Activity >> Please return the lines of the data below, word for word, from the first line through the line containing "revert l r.".

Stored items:
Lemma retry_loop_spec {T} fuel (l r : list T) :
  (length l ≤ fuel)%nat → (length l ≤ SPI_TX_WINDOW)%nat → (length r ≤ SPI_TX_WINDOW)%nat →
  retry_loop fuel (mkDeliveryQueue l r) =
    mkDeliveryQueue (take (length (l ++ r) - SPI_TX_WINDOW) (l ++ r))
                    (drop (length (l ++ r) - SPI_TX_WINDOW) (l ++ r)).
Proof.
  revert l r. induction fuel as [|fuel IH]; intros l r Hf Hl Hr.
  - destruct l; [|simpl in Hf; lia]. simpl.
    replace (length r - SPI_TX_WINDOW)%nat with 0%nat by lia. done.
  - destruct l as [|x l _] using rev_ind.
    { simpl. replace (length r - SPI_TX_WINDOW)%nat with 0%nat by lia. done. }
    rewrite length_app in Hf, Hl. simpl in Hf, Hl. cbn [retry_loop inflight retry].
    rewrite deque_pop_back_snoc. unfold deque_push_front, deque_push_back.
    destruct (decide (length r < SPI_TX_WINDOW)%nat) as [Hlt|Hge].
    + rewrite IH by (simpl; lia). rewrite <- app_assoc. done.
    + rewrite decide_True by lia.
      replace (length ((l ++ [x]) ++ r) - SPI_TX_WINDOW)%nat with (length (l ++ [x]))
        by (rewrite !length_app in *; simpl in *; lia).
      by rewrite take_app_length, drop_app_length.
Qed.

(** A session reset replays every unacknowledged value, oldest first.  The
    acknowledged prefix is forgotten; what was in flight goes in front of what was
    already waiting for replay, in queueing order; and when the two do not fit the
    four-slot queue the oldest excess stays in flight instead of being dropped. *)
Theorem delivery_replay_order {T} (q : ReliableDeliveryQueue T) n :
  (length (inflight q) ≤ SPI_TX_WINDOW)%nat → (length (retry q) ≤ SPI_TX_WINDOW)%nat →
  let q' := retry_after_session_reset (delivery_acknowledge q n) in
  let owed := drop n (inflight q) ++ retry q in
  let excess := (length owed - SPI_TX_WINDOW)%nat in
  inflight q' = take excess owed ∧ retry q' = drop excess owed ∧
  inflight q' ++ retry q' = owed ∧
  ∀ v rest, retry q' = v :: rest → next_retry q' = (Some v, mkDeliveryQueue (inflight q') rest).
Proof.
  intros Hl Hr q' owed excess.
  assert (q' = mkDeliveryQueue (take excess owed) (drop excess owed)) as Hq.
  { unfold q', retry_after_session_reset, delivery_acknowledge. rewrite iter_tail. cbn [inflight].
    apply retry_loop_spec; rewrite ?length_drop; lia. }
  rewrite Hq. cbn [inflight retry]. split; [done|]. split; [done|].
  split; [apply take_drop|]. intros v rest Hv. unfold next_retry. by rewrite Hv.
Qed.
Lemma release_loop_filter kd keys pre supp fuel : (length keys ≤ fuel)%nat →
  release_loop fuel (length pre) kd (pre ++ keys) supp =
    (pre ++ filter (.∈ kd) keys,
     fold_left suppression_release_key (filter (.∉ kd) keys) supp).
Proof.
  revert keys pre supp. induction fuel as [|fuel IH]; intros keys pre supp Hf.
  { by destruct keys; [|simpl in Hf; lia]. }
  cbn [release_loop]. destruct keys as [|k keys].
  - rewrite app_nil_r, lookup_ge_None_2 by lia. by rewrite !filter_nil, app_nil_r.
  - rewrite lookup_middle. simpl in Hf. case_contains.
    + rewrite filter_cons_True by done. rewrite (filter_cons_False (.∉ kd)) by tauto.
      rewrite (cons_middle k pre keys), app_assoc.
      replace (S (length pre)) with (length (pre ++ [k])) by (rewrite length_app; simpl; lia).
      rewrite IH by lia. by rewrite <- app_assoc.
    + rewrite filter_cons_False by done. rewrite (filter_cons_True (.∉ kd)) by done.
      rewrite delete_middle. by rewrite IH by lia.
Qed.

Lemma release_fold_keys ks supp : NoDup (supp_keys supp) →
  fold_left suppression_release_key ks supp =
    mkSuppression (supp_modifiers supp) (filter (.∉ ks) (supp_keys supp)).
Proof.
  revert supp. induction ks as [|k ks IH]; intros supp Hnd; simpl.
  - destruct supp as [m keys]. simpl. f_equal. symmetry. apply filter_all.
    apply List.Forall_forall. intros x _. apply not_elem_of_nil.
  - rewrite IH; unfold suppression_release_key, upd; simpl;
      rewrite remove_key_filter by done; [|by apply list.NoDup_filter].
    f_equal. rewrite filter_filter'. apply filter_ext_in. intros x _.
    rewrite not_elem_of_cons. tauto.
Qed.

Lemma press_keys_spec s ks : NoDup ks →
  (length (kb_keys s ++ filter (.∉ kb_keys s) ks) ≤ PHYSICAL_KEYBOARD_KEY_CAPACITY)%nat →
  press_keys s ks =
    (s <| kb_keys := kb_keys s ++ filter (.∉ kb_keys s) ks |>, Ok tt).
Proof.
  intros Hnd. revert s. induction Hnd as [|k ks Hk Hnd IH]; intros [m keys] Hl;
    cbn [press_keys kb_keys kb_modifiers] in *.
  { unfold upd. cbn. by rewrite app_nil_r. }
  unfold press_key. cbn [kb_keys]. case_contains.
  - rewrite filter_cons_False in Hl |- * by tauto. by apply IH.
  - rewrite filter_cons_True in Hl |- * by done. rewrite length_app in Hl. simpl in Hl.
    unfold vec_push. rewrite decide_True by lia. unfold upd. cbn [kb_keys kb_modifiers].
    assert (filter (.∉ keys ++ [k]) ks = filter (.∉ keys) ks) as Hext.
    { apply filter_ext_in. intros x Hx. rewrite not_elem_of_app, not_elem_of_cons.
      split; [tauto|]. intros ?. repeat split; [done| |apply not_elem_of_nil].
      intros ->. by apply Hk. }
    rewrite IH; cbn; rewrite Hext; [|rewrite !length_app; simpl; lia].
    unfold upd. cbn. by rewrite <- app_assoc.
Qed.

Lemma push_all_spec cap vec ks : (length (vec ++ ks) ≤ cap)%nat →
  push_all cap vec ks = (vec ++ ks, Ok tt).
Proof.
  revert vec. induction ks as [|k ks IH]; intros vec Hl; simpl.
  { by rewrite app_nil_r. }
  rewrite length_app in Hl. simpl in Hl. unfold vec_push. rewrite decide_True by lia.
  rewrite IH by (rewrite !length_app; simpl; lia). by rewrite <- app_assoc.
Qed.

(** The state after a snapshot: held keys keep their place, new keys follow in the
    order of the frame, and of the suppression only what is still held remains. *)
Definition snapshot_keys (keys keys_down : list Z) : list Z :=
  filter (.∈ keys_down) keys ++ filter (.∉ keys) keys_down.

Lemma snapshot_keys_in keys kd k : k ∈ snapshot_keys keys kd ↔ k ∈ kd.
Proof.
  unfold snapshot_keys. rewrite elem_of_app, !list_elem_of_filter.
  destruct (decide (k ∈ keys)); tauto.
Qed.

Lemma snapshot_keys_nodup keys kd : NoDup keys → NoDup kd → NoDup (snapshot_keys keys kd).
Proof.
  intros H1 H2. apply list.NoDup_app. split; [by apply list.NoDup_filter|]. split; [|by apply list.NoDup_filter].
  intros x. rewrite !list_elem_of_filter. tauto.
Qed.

Written response >>
Lemma retry_loop_spec {T} fuel (l r : list T) :
  (length l ≤ fuel)%nat → (length l ≤ SPI_TX_WINDOW)%nat → (length r ≤ SPI_TX_WINDOW)%nat →
  retry_loop fuel (mkDeliveryQueue l r) =
    mkDeliveryQueue (take (length (l ++ r) - SPI_TX_WINDOW) (l ++ r))
                    (drop (length (l ++ r) - SPI_TX_WINDOW) (l ++ r)).
Proof.
  revert l r. induction fuel as [|fuel IH]; intros l r Hf Hl Hr.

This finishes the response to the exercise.